Question

If a wire of resistance 1$\Omega$ is stretched to double its length, then what will be the resistance of the new wire?

Answer 1

The expression for the resistance of a wire is given as,
$R = \rho \dfrac{l}{A}$
Where,
$\rho$ is the resistivity of a material.
l is the length of wire.
A is the cross-sectional area.
Upon stretching the length of the wire will be doubled while the area will be halved.
The new length will be: $l\prime {\text{ }} = {\text{ }}2l$, put this in the above formula and find the new resistance.

Complete step by step answer:
Here, on stretching the length of the wire:
the volume of the wire will remain constant.
the length of the wire will increase.
Area of the cross section will decrease.
Resistivity of wire will remain constant.
And the area of the cross section of the wire will decrease such that the volume of the wire will remain the same.
Using this fact, the formula for resistance of a wire can also be written as:
$R = \rho \dfrac{l}{A} \times \dfrac{l}{l} = \rho \dfrac{{{l^2}}}{V}$ ($\because$area $\times$ length = volume i.e.

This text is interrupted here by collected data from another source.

(* ===== verification/Live.v ===== *)
(** * The live availability engine

    [oee/availability/features/live/application]: the engine accumulates the
    intervals of each machine as the transitions come in and, at every tick,
    sends a snapshot of each machine to a sink.  It is the observer of
    [IngestState].

    A tick copies the accumulators under the lock and computes from the copy:
    it is one step here, and only replaces the end of intervals of the copy,
    so the accumulators do not change.  The order in which Go's [range] visits
    the map is a parameter of the tick. *)

From S2P Require Export IngestState.

Local Open Scope Z_scope.

(** ** Ports (interface.go) *)

(** [ForMachineWindow]: the planned time, and whether a shift was found. *)
Class ShiftReader (R : Type) := ForMachineWindow : R → string → Window → result unit (Z * bool).

Class AvailabilitySink (K : Type) := Update : AvailabilitySnapshot → K → result unit unit * K.

(** ** State (new_engine.go) *)

Record machineData := { intervals : list StateInterval; windowStart : Time }.

Record Engine := { machines : gmap string machineData; tickInterval : Z }.

Definition NewEngine (tickInterval : Z) : Engine :=
  {| machines := ∅; tickInterval := tickInterval |}.

(** ** Operations (engine.go) *)

(** [intervals[n-1].EndedAt = &ts] for an open last interval. *)
Definition close_last (ts : Time) (ivs : list StateInterval) : list StateInterval :=
  match last ivs with
  | Some iv => if IsOpen iv then removelast ivs ++ [close_interval ts iv] else ivs
  | None => ivs
  end.

Definition new_interval (t : StateTransition) : StateInterval := {|
  IntervalMachineID := TransitionMachineID t; State := NewState t; StartedAt := At t;
  EndedAt := None; Reason := ""
|}.

(** The new accumulator of a machine: the last open interval is closed and the
    next one opened; the window starts with the first transition. *)
Definition accumulate (t : StateTransition) (data : option machineData) : machineData :=
  let data := default {| intervals := []; windowStart := At t |} data in
  {| intervals := close_last (At t) (intervals data) ++ [new_interval t];
     windowStart := windowStart data |}.

Definition Engine_Apply (t : StateTransition) (e : Engine) : Engine :=
  let id := TransitionMachineID t in
  {| machines := <[id := accumulate t (machines e !! id)]> (machines e);
     tickInterval := tickInterval e |}.

#[export] Instance Engine_observer : StateObserver Engine := Engine_Apply.

Section store.
Context {St : Type} `{IntervalStore St}.

(** One machine of the loop of [rehydrate]; a failed read is logged. *)
Definition rehydrate_one (id : string) (e : Engine) (st : St) : Engine * St :=
  match machines e !! id with
  | Some _ => (e, st)
  | None =>
      let '(r, st) := LastOpen id st in
      match r with
      | Err _ | Ok None => (e, st)
      | Ok (Some iv) =>
          ({| machines := <[id := {| intervals := [iv]; windowStart := StartedAt iv |}]> (machines e);
              tickInterval := tickInterval e |}, st)
      end
  end.

Fixpoint rehydrate (machineIDs : list string) (e : Engine) (st : St) : Engine * St :=
  match machineIDs with
  | [] => (e, st)
  | id :: machineIDs =>
      let '(e, st) := rehydrate_one id e st in
      rehydrate machineIDs e st
  end.
End store.

Section tick.
Context {R K : Type} `{ShiftReader R, AvailabilitySink K}.
Implicit Types (shifts : R) (sink : K) (now : Time).

(** The snapshot of one machine; [None] when the shift cannot be read. *)
Definition snapshot shifts now (id : string) (data : machineData) : option AvailabilitySnapshot :=
  let clipped := close_last now (intervals data) in
  let window := {| From := windowStart data; To := now |} in
  match ForMachineWindow shifts id window with
  | Err _ => None
  | Ok (planned, _) =>
      let i := Aggregate window clipped planned in
      let r := Availability i in
      Some {|
        SnapshotMachineID := id; WindowFrom := From window; WindowTo := now;
        SnapshotAvailability := ResAvailability r; SnapshotPlannedTime := PlannedTime r;
        SnapshotRunTime := RunTime r; SnapshotPlannedDowntime := PlannedDowntime r;
        SnapshotUnplannedDowntime := UnplannedDowntime r;
        SnapshotIntervalCount := IntervalCount i; SnapshotHasData := HasData r;
        ComputedAt := now;
        Flags := {| ShiftConfigMissing := false; OpenIntervalClipped := false;
                    NoData := negb (HasData r) |}
      |}
  end.

(** One round of the loop over the copied map; what is logged is dropped. *)
Definition tick_one shifts now (m : gmap string machineData) sink (id : string) : K :=
  match m !! id with
  | None => sink
  | Some data =>
      match snapshot shifts now id data with
      | None => sink
      | Some s => (Update s sink).2
      end
  end.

A x l = V) --(i)
Now, if the length of the wire gets doubled.
The new length of wire will be,
l′ = 2l

Now, the new resistance of the wire is given as:
${R_{new}} = \rho \dfrac{{{{\left( {{l'}} \right)}^2}}}{V} = \rho \dfrac{{{{\left( {2l} \right)}^2}}}{V} = \rho \dfrac{{4{l^2}}}{V}$
${R_{new}} = 4\rho \dfrac{{{l^2}}}{V} = 4R$ ($\because$ from (i) $R = \rho \dfrac{{{l^2}}}{V}$ )
$\therefore$ The new resistance is four times the previous resistance.
Hence, the resistance of the new wire is 4 $\times$1$\Omega$ = 4$\Omega$.

Note:
Resistance: Resistance is defined as the property of a material to resist the flow of the current flowing in the conductor. The SI unit used for the measurement of resistance is ohms$\left( \Omega \right)$.
By ohm’s law resistance can be calculated as:
$R = \dfrac{V}{I}$, where V is a potential difference across the wire and I is currently flowing through it.